## Exercise:
Your answer should be only the lines below from the one with "-> res program)" to the one with "the metric, and", repeated exactly, ends included.
** Opening Records block **
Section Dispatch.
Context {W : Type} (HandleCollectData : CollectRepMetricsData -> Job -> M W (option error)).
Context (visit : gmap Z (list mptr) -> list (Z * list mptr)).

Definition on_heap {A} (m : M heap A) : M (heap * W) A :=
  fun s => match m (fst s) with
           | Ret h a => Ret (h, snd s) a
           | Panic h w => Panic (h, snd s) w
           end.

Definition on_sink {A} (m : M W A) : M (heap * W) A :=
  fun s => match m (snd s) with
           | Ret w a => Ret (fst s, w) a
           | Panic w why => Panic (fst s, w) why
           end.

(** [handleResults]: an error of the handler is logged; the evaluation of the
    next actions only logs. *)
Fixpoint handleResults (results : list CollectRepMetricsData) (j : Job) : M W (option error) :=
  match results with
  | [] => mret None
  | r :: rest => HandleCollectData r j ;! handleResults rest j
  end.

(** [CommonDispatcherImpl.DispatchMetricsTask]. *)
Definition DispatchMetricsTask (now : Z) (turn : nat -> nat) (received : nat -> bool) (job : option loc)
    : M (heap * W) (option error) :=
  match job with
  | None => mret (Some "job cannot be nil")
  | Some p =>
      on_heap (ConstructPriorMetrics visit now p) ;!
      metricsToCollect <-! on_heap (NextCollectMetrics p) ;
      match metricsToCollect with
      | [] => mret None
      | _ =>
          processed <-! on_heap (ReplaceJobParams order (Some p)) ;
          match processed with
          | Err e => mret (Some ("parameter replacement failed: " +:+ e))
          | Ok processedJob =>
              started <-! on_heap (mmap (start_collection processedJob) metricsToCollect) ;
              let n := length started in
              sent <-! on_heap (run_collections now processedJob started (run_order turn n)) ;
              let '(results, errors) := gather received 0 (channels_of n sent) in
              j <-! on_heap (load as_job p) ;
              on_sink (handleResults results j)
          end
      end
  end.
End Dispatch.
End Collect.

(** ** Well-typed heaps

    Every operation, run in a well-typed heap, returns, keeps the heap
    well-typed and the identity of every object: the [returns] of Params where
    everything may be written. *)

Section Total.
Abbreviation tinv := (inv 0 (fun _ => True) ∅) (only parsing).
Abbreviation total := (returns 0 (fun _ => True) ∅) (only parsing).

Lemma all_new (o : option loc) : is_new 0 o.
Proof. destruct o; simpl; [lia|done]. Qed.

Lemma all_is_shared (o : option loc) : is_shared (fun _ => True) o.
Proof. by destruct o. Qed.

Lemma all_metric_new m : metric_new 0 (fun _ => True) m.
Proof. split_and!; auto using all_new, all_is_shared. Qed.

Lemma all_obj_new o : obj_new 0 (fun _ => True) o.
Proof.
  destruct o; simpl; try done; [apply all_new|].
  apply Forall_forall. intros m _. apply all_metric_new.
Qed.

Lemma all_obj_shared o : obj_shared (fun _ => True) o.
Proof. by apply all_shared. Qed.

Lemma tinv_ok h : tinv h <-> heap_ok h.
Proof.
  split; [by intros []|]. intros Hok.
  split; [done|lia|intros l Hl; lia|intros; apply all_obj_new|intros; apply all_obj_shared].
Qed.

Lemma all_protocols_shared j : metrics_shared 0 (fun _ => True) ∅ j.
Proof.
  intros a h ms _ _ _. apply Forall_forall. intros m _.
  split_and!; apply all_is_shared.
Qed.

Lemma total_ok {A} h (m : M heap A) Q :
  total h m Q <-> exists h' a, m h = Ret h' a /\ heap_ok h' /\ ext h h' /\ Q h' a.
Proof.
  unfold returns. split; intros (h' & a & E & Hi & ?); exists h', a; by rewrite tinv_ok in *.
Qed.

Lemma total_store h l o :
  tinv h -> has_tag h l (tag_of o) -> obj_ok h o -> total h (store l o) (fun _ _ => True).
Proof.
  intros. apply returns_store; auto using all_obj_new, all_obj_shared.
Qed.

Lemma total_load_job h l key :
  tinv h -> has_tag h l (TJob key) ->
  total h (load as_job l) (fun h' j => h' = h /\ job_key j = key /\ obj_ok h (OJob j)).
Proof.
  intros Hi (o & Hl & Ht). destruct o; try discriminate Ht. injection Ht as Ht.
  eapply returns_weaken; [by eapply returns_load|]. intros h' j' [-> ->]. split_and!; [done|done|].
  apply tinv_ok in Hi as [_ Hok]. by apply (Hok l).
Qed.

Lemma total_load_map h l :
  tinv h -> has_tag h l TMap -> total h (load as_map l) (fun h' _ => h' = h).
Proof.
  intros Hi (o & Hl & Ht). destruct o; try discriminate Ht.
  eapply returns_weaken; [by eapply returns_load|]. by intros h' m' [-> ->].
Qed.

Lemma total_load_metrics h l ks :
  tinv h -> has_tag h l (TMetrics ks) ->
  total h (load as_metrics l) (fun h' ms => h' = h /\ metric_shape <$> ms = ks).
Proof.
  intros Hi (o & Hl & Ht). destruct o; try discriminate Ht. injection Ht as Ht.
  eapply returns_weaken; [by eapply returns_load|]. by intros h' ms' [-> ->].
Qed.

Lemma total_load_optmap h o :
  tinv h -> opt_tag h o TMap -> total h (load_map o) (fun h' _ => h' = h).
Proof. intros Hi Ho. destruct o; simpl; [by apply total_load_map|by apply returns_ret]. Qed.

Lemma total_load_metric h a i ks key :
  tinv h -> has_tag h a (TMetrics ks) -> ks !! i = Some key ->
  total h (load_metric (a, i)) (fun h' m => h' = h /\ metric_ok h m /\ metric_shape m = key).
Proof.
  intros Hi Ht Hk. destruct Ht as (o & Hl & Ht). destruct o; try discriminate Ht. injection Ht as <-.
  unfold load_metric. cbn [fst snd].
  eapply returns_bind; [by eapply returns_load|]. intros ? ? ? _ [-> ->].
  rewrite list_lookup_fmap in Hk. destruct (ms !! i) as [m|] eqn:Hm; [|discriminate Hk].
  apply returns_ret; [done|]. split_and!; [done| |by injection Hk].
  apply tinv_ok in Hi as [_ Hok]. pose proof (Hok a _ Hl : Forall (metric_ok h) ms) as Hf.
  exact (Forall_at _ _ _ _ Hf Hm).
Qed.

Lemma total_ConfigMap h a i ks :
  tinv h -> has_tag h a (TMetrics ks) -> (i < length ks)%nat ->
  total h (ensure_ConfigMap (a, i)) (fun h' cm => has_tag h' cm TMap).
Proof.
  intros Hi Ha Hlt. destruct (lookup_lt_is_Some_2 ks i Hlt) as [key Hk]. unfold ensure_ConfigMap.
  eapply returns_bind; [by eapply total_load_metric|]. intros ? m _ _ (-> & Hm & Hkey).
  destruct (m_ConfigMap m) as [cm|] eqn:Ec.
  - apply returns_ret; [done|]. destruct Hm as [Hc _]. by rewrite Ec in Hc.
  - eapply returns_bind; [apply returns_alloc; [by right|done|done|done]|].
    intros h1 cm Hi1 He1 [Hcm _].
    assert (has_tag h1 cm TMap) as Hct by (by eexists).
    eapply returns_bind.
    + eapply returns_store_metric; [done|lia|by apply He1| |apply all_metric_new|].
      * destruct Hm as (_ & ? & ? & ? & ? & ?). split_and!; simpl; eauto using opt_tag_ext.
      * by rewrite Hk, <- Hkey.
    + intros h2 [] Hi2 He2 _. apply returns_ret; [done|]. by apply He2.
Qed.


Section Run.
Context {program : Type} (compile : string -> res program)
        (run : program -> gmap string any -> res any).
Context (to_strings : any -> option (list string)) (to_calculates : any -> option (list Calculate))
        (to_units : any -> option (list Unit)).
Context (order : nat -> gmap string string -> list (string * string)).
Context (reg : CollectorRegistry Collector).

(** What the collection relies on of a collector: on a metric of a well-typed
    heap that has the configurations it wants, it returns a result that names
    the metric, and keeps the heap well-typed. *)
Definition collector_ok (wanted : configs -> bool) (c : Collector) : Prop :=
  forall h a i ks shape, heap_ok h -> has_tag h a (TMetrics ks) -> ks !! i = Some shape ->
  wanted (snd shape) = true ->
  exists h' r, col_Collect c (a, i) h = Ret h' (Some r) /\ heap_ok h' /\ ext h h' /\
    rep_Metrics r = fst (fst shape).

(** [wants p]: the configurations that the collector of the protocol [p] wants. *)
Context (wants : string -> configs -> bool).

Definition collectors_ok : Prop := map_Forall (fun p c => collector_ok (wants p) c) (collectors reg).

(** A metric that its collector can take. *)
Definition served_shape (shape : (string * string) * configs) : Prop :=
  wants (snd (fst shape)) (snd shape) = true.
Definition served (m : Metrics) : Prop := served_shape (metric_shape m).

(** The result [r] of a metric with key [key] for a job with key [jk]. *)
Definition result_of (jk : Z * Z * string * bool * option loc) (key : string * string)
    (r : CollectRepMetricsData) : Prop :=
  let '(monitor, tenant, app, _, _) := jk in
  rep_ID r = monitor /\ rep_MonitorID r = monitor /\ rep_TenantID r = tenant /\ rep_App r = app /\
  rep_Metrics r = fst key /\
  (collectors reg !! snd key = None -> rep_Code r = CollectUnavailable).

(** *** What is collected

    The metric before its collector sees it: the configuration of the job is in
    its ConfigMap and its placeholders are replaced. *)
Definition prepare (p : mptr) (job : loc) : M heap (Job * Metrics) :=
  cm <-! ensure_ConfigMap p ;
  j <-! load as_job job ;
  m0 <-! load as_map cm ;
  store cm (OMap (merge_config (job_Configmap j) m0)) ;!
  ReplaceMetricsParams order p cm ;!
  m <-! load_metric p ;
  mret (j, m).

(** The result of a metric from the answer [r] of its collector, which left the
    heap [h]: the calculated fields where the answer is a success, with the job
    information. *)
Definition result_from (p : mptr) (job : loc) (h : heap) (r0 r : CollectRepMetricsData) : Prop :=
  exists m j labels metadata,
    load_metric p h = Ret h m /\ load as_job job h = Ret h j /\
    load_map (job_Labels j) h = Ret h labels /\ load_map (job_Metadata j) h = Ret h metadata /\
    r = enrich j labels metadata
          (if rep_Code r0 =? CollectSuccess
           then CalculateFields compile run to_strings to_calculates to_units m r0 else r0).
** Closing Records block **
## Written reply:
Context {program : Type} (compile : string -> res program)
        (run : program -> gmap string any -> res any).
Context (to_strings : any -> option (list string)) (to_calculates : any -> option (list Calculate))
        (to_units : any -> option (list Unit)).
Context (order : nat -> gmap string string -> list (string * string)).
Context (reg : CollectorRegistry Collector).

(** What the collection relies on of a collector: on a metric of a well-typed
    heap that has the configurations it wants, it returns a result that names
    the metric, and keeps the heap well-typed. *)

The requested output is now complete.